"""

(* ===== verification/CStr.v ===== *)
(** * C strings as heap bytes

    The C library functions [src/driver.c] calls on strings, on the bytes a
    [char *] points to: a [list ascii] holding the characters and their NUL
    terminator.  [strlen], [strcat] and [strdup] are the library's; a write
    past the end of the list extends it, so that a heap overflow is visible
    as a buffer longer than its allocation; [block] pairs the bytes with
    the size that was allocated.  [snprintf_d] is the
    [snprintf(buffer, sizeof(buffer), "%d", pid)] of line 148. *)

From S2P Require Import Prelude.
From Stdlib Require DecimalString.

Module CStr.

(** The bytes of a heap block. *)
Abbreviation buffer := (list ascii).

(** Length of the C string at the start of [b]: the index of its first NUL. *)
Fixpoint strlen (b : buffer) : nat :=
  match b with
  | [] => 0
  | c :: b' => if Ascii.eqb c NUL then 0 else S (strlen b')
  end.

(** The C string a buffer holds: its bytes up to the first NUL. *)
Definition cstr (b : buffer) : string :=
  String.string_of_list_ascii (take (strlen b) b).

(** [strdup(s)]: a fresh block of [strlen s + 1] bytes. *)
Definition strdup (s : string) : buffer :=
  String.list_ascii_of_string s ++ [NUL].

(** [strcat(dst, src)]: the bytes of [src] and a NUL are written from the
    position of the first NUL of [dst] on, overwriting what is there and
    extending the block when they run past its end. *)
Definition strcat (dst : buffer) (src : string) : buffer :=
  let n := strlen dst in
  take n dst ++ String.list_ascii_of_string src ++ [NUL]
    ++ drop (n + String.length src + 1) dst.

(** [snprintf(buffer, 512, "%d", z)]: the decimal form of [z], a minus sign
    first when it is negative; an [int] has at most 11 characters, far below
    the 512 of the buffer, so no truncation happens. *)
Definition snprintf_d (z : Z) : string :=
  DecimalString.NilEmpty.string_of_int (Z.to_int z).

(** A block [malloc] (through [strdup]) handed out: the size it
    allocated and the bytes written from its start, which run past the size
    when the program writes out of bounds. *)
Record block := mkBlock {
  b_size : nat;
  b_bytes : buffer
}.

(** The block of [strdup(s)], before anything writes to it. *)
Definition strdup_block (s : string) : block :=
  mkBlock (length (strdup s)) (strdup s).

(** Some byte was written past the allocation. *)
Definition overflows (b : block) : bool := b_size b <? length (b_bytes b).

(** A C string has no NUL byte before its terminator. *)
Definition nul_free (s : string) : Prop := NUL ∉ String.list_ascii_of_string s.

#[export] Instance nul_free_dec s : Decision (nul_free s).
Proof. unfold nul_free. apply _. Defined.

(** The bytes [snprintf_d] writes are digits or a minus sign. *)
Definition plain_char (c : ascii) : bool :=
  negb (Ascii.eqb c NUL || Ascii.eqb c DOLLAR || Ascii.eqb c SPACE).

(** ** Lemmas *)

Lemma strlen_app_nul (l : list ascii) (rest : buffer) :
  NUL ∉ l -> strlen (l ++ NUL :: rest) = length l.
Proof.
  induction l as [|c l IH]; intros Hn; simpl; [done|].
  destruct (Ascii.eqb_spec c NUL); [subst; exfalso; apply Hn; left|].
  rewrite IH; [done|]. intros Hin; apply Hn; by right.
Qed.

Lemma cstr_app_nul (l : list ascii) (rest : buffer) :
  NUL ∉ l -> cstr (l ++ NUL :: rest) = String.string_of_list_ascii l.
Proof.
  intros Hn. unfold cstr. rewrite strlen_app_nul by done.
  by rewrite take_app_length.
Qed.

(** The C string of any buffer has no NUL: it stops at the first one. *)
Lemma cstr_nul_free (b : buffer) : nul_free (cstr b).
Proof.
  unfold nul_free, cstr. rewrite String.list_ascii_of_string_of_list_ascii.
  induction b as [|c b IH]; [set_solver|]. cbn [strlen].
  destruct (Ascii.eqb_spec c NUL) as [Hc|Hc]; cbn [take]; [set_solver|].
  intros Hin. apply elem_of_cons in Hin as [Hin|Hin]; [by apply Hc|by apply IH].
Qed.

Lemma cstr_strdup (s : string) : nul_free s -> cstr (strdup s) = s.
Proof.
  intros Hn. unfold strdup. rewrite cstr_app_nul by done.
  apply String.string_of_list_ascii_of_string.
Qed.

Lemma nul_free_cons (c : ascii) (s : string) :
  nul_free (String c s) <-> c ≠ NUL /\ nul_free s.
Proof. unfold nul_free; simpl. rewrite elem_of_cons. naive_solver. Qed.

Lemma nul_free_app (s t : string) :
  nul_free (s +:+ t) <-> nul_free s /\ nul_free t.
Proof.
  unfold nul_free. rewrite list_ascii_app, elem_of_app.
  naive_solver.
Qed.

Lemma plain_char_spec (c : ascii) :
  plain_char c = true -> c ≠ NUL /\ c ≠ DOLLAR /\ c ≠ SPACE.
Proof.
  unfold plain_char.
  destruct (Ascii.eqb_spec c NUL), (Ascii.eqb_spec c DOLLAR), (Ascii.eqb_spec c SPACE);
    naive_solver.
Qed.

Lemma snprintf_d_plain (z : Z) :
  forallb plain_char (String.list_ascii_of_string (snprintf_d z)) = true.
Proof.
  assert (Hu : forall d, forallb plain_char
    (String.list_ascii_of_string (DecimalString.NilEmpty.string_of_uint d)) = true)
    by (induction d; simpl; auto).
  unfold snprintf_d.
  match goal with |- context [DecimalString.NilEmpty.string_of_int ?i] => destruct i end;
    simpl; [done|by rewrite Hu].
Qed.

Lemma snprintf_d_chars (z : Z) (c : ascii) :
  c ∈ String.list_ascii_of_string (snprintf_d z) -> c ≠ NUL /\ c ≠ DOLLAR /\ c ≠ SPACE.
Proof.
  intros Hc. apply plain_char_spec.
  pose proof (snprintf_d_plain z) as H. rewrite forallb_forall in H.
  apply H. by apply list_elem_of_In.
Qed.

Lemma snprintf_d_nul_free (z : Z) : nul_free (snprintf_d z).
Proof. intros Hc. by apply snprintf_d_chars in Hc as [? _]. Qed.

Lemma snprintf_d_no_dollar (z : Z) : DOLLAR ∉ String.list_ascii_of_string (snprintf_d z).
Proof. intros Hc. by apply snprintf_d_chars in Hc as [_ [? _]]. Qed.

End CStr.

"""

▸ **Task brief**:
From the first line of the data above through the line containing "Definition strdup (s", set each line down again exactly; include both ends and omit everything else.

▸ **Written answer**:
(* ===== verification/CStr.v ===== *)
(** * C strings as heap bytes

    The C library functions [src/driver.c] calls on strings, on the bytes a
    [char *] points to: a [list ascii] holding the characters and their NUL
    terminator.  [strlen], [strcat] and [strdup] are the library's; a write
    past the end of the list extends it, so that a heap overflow is visible
    as a buffer longer than its allocation; [block] pairs the bytes with
    the size that was allocated.  [snprintf_d] is the
    [snprintf(buffer, sizeof(buffer), "%d", pid)] of line 148. *)

From S2P Require Import Prelude.
From Stdlib Require DecimalString.

Module CStr.

(** The bytes of a heap block. *)
Abbreviation buffer := (list ascii).

(** Length of the C string at the start of [b]: the index of its first NUL. *)
Fixpoint strlen (b : buffer) : nat :=
  match b with
  | [] => 0
  | c :: b' => if Ascii.eqb c NUL then 0 else S (strlen b')
  end.

(** The C string a buffer holds: its bytes up to the first NUL. *)
Definition cstr (b : buffer) : string :=
  String.string_of_list_ascii (take (strlen b) b).

(** [strdup(s)]: a fresh block of [strlen s + 1] bytes. *)
Definition strdup (s : string) : buffer :=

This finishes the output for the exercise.